Tackling global threat of improvised explosive devices focus of international forum

CANBERRA, Australia ‒ The first global meeting to address the threat of Improvised Explosive Devices (IEDs), which kill and injure tens of thousands of people around the world each year, has opened in Australia.

Organized by INTERPOL, the Australian Federal Police and the Australian Department of Defence, the three-day (2 – 4 September) International Counter-Improvised Explosive Device Leaders’ Forum is gathering more than 300 key representatives from government, law enforcement and military services from some 70 countries.

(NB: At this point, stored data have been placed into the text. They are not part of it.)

(** Grouping the sites by a part [g] of their key: the cell of one group. *)
Lemma regroup_cell {K L} `{EqDecision L} (g : K → L) m (sites : list (K * copy_cells)) l :
  default 0%Z (measured m <$> dget l (foldl (λ d site, add_copies (g site.1) site.2 d) [] sites)) =
  dsum_if (λ k, bool_decide (g k = l)) (measured m) sites.
Proof.
  rewrite <- dsum_if_key by (apply (copies_nodup (λ site : K * _, g site.1) snd), NoDup_nil_2).
  rewrite (copies_sum (λ site : K * _, g site.1) snd). cbn [dsum_if foldr].
  induction sites as [|[k c] sites IH]; [done|]. rewrite dsum_if_cons, <- IH. cbn [foldr fst snd]. lia.
Qed.

Section located.

(** Where the answers of the tool put each row. *)
Context (labels : gmap str str) (answer : Z → list str) (load : Z).

Definition place_of (row : copy_row) : str * Z :=
  match locate (answer (address row - load)) with Ok place => place | Raise _ => ([], 0%Z) end.
Definition counted (row : copy_row) : bool := negb (is_fallback_copy row (place_of row).1).
Definition key_of (row : copy_row) : site_key :=
  (default (place_of row).1 (labels !! (place_of row).1), kind row, (place_of row).2).

(** The sites hold each counted row once. *)
Record sites_of (rows : list copy_row) (sites : list (site_key * copy_cells)) : Prop := {
  so_keys : NoDup sites.*1;
  so_sum : ∀ P m, dsum_if P (measured m) sites = sum_rows m (λ row, counted row && P (key_of row)) rows;
}.

Lemma add_row_sites places pre sites row :
  locate (answer (address row - load)) = Ok (place_of row) →
  places !! (address row - load)%Z = Some (place_of row) → sites_of pre sites →
  ∃ sites', add_row labels places load sites row = Ok sites' ∧ sites_of (pre ++ [row]) sites'.
Proof.
  intros Hl Hp [Hk Hs]. unfold add_row. rewrite Hp. cbn [or_raise mbind result_bind].
  destruct (place_of row) as [function line] eqn:E.
  assert (counted row = negb (is_fallback_copy row function)) as Hc by (unfold counted; by rewrite E).
  destruct (is_fallback_copy row function) eqn:Ef; (eexists; split; [reflexivity|]); constructor.
  - done.
  - intros P m. rewrite sum_rows_snoc, Hc, Hs. cbn. lia.
  - by apply dupd_nodup.
  - intros P m. rewrite sum_rows_snoc, Hc, add_copies_sum, Hs. unfold key_of. by rewrite E.
Qed.
(** * Properties *)

(** What [timing] prints, written out: the runs in their order, the best values of the builds
    [b], the three ratios of plain over atomic, and the savings of the pairs. *)
Definition timing_text (rows : list timing_row) (samples : Z) (b : list (str * best_of))
    (time cycle instruction lo hi median : float) : str :=
  let change := fmul (of_int 100) (fsub instruction (of_int 1)) in
  join [newline]
    [lit "### Runs (in execution order)" ++ [newline];
     table [lit "Build"; lit "Sample"; lit "Load average (1, 5, 15 min) before";
            lit "User+system seconds"; lit "Cycles"; lit "Instructions retired"]
       (map (λ r, [build r; dec (sample r); load_average r; fixed 3 (seconds r); number (cycles r);
                   number (instructions r)]) rows) (lit "lrlrrr");
     lit "### Best of " ++ dec samples ++ [newline];
     table [lit "Build"; lit "Seconds"; lit "Cycles"; lit "Instructions retired"]
       (map (λ x : str * best_of, [x.1; fixed 3 (best_seconds x.2); number (best_cycles x.2);
                                   number (best_instructions x.2)]) b) (lit "lrrr");
     lit "Plain over atomic, best of each: "
       ++ fixed 1 (fmul (of_int 100) (fsub (of_int 1) time)) ++ lit "% less time, "
       ++ fixed 1 (fmul (of_int 100) (fsub (of_int 1) cycle)) ++ lit "% fewer cycles, "
       ++ fixed 1 (SFabs change) ++ lit "% "
       ++ (if fltb (of_int 0) change then lit "more" else lit "fewer") ++ lit " instructions." ++ [newline];
     lit "Per pair (same sample number), the plain build used " ++ fixed 1 lo ++ lit "% to "
       ++ fixed 1 hi ++ lit "% fewer cycles, median " ++ fixed 1 median ++ lit "%." ++ [newline]].

(** C26: On a file of runs as attribution/run prints it, whatever the stage [timing] returns is
    this text: the runs in their order; the greatest sample number; for each build of the file,
    once and in the order of the names, the least seconds, cycles and instructions over the runs
    of that build; the ratios of the best values of plain over those of atomic; and the least,
    the greatest and the median of the savings in cycles (100 times one minus plain over
    atomic, in increasing order), one for each sample number whose runs are of exactly two
    builds, from the last run of either build with that number.  And it returns when all runs
    are of the builds plain and atomic, some sample number has both, and all counts are positive
    and below 2^53 and all seconds not zero. *)
Theorem timing_best os_error files directory xs :
  let rows := map fst xs in
  files !! path_join directory (lit "timing/runs.tsv") = Some (lines_of run_line xs) →
  Forall run_ok xs →
  (∀ out, timing os_error files directory = Ok out →
   ∃ b samples a p time cycle instruction ns unsorted savings lo hi median,
     out = timing_text rows samples b time cycle instruction lo hi median ∧
     (∃ r, r ∈ rows ∧ sample r = samples) ∧ (∀ r, r ∈ rows → (sample r ≤ samples)%Z) ∧
     StronglySorted (λ x y, str_leb x y = true) b.*1 ∧ NoDup b.*1 ∧
     (∀ name, name ∈ b.*1 ↔ ∃ r, r ∈ rows ∧ build r = name) ∧
     (∀ name v, (name, v) ∈ b → best_of_build rows name v) ∧
     (lit "atomic", a) ∈ b ∧ (lit "plain", p) ∈ b ∧
     float_ratio (best_seconds p) (best_seconds a) = Ok time ∧
     int_ratio (best_cycles p) (best_cycles a) = Ok cycle ∧
     int_ratio (best_instructions p) (best_instructions a) = Ok instruction ∧
     NoDup ns ∧ (∀ n, n ∈ ns ↔ compared rows n) ∧
     Forall2 (saving_of rows) ns unsorted ∧ Permutation unsorted savings ∧
     StronglySorted (λ x y, fltb y x = false) savings ∧
     head savings = Some lo ∧ last savings = Some hi ∧ savings !! (length savings / 2) = Some median) ∧
  ((∀ r, r ∈ rows → (build r = lit "atomic" ∨ build r = lit "plain") ∧ zero_float (seconds r) = false ∧
      (0 < cycles r < 2 ^ 53)%Z ∧ (0 < instructions r < 2 ^ 53)%Z) →
   (∃ n, compared rows n) → is_ok (timing os_error files directory) = true).
Proof.
  intros rows Hfile Hok. unfold timing, read. rewrite Hfile. cbn [or_raise mbind result_bind].
  rewrite (read_runs xs Hok). fold rows. cbn [mbind result_bind].
  destruct (best_builds rows) as (b & -> & Hkeys & Hb). cbn [mbind result_bind].
  split.
  - intros out H. apply bind_Ok in H as (samples & Hsamples & H).
    apply bind_Ok in H as (a & Ha%or_raise_Ok & H). apply bind_Ok in H as (p & Hp%or_raise_Ok & H).
    apply bind_Ok in H as (over & Hover & H). apply bind_Ok in H as (savings & Hsav & H).
    apply bind_Ok in H as (pair_text & Hpair & [= <-]).
    destruct (fewer_savings _ _ Hsav) as (unsorted & Hs & Hperm & Hsort).
    apply plain_over_atomic_text in Hover as (ri & rt & rc & Hri & Hrt & Hrc & ->).
    apply per_pair_text in Hpair as (lo & hi & median & H1 & H2 & H3 & ->).
    destruct (compared_samples_spec rows) as [Hnd Hns]. destruct (builds_order rows) as [Hbs Hbn].
    apply dget_elem in Ha, Hp; [|by rewrite Hkeys..].
    exists b, samples, a, p, rt, rc, ri, (compared_samples rows), unsorted, savings, lo, hi, median.
    rewrite Hkeys. split; [reflexivity|].
    apply max_sample in Hsamples as [Hmax Hle].
    split_and!; [exact Hmax|exact Hle|exact Hbs|exact Hbn|apply elem_of_builds|exact Hb|exact Ha|exact Hp|
      exact Hrt|exact Hrc|exact Hri|exact Hnd|exact Hns|exact Hs|exact Hperm|exact Hsort|exact H1|exact H2|exact H3].
  - intros Hrows [n Hn]. destruct (builds_order rows) as [_ Hbn]. rewrite <- Hkeys in Hbn.
    destruct (build_listed rows Hrows b n (lit "atomic") Hkeys Hbn Hn) as (a & Ha & Hra); [by left|].
    destruct (build_listed rows Hrows b n (lit "plain") Hkeys Hbn Hn) as (p & Hp & _); [by right|].
    destruct (max_int_spec (map sample rows)) as (samples & -> & _).
    { intros Hnil. by apply map_eq_nil in Hnil. }
    rewrite Ha, Hp. cbn [or_raise mbind result_bind]. apply dget_elem in Ha, Hp; [|done..].
    destruct (plain_over_atomic_ok rows Hrows _ _ _ _ (Hb _ _ Ha) (Hb _ _ Hp)) as [over ->].
    destruct (fewer_ok rows Hrows n Hn) as (savings & -> & Hne). cbn [mbind result_bind].
    by destruct (per_pair_ok savings Hne) as [pair_text ->].
Qed.
(* ===== verification/BenchRun.v ===== *)
(** benchmarks/bench_run.py: running a benchmark several times, checking its output against
    the expected one, reading the time it reports and the resources it used. *)
From S2P Require Import Prelude PyStr PyFormat PyFloat Regex.

(** * The table of expected outputs *)

Definition text_lines (l : list string) : str := concat (map (λ s, lit s ++ [newline]) l).

Definition EXPECTED_OUTPUTS : list (str * str) :=
  [(lit "fib", text_lines ["Fib(40) = 102334155"]%string);
   (lit "numeric_loop", text_lines ["Total Collatz steps: 131434272"]%string);
   (lit "array_sum", text_lines ["Completed 10000 iterations, total: 4995000000"]%string);
   (lit "array_ops", text_lines ["Completed 10000 iterations, final sum: 44955000000"]%string);
   (lit "dict_ops",
    text_lines ["build: done"; "lookup_hit checksum: 34996500000"; "lookup_miss count: 1000000";
                "remove count: 1000000"; "iterate sum: 349965000000"]%string);
   (lit "list_ops",
    text_lines ["append checksum: 5000000"; "sort checksum: 4999000"; "filter checksum: 2500000";
                "fold checksum: 99990000000"; "reverse checksum: 10000000";
                "concat checksum: 10000000"]%string);
   (lit "set_ops",
    text_lines ["build: done"; "contains_hit: 2000000"; "contains_miss: 2000000"; "union: 5000000";
                "intersect: 2500000"; "difference: 2500000"]%string);
   (lit "compiler_ast", text_lines ["compiler_ast checksum: 2390849568879"]%string);
   (lit "compiler_emit",
    text_lines ["compiler_emit checksum: -4239430305840994758"; "compiler_emit bytes: 263793"]%string);
   (lit "binary_trees",
    text_lines ["stretch tree of depth 16 check: 6442483711"; "32768 trees of depth 4 check: 12812288";
                "8192 trees of depth 6 check: 50585600"; "2048 trees of depth 8 check: 201586688";
                "512 trees of depth 10 check: 805568000"; "128 trees of depth 12 check: 3221487488";
                "32 trees of depth 14 check: 12885164000";
                "long lived tree of depth 15 check: 1610629119"]%string)].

A key aim of the Forum is to enhance cooperation between government, law enforcement and military communities by developing stronger links between counter-terrorism (CT) and CIED efforts to ensure more effective sharing of actionable intelligence.
 
The ability to manufacture IEDs has spread far beyond conflict zones with the Internet greatly facilitating the spread of this knowledge. Since the beginning of 2015, there have been an estimated 10,000 civilian casualties from IED attacks around the world, with almost half of these resulting from suicide attacks.
 
Recent incidents include an explosion at a shrine in Thailand in which 20 people were killed, a bomb attack at a mosque in Abha, Saudi Arabia, which killed 15 people , and an attack on the Amara Cultural Centre in Suruc, Turkey, near the Syrian border, which saw more than 30 people killed and many others injured.
 
On 20 March 2015, the most deadly attack of the year was carried out when suicide bombers targeted two mosques in Yemen’s capital Sanaa, resulting in 137 deaths and a further 345 injured.

All of the above occurring against a backdrop of regular IED attacks by Boko Haram in Nigeria, as well as attacks in Chad and Cameroon with recent targets including United Nations peacekeepers in Mali and African Union troops In Somalia.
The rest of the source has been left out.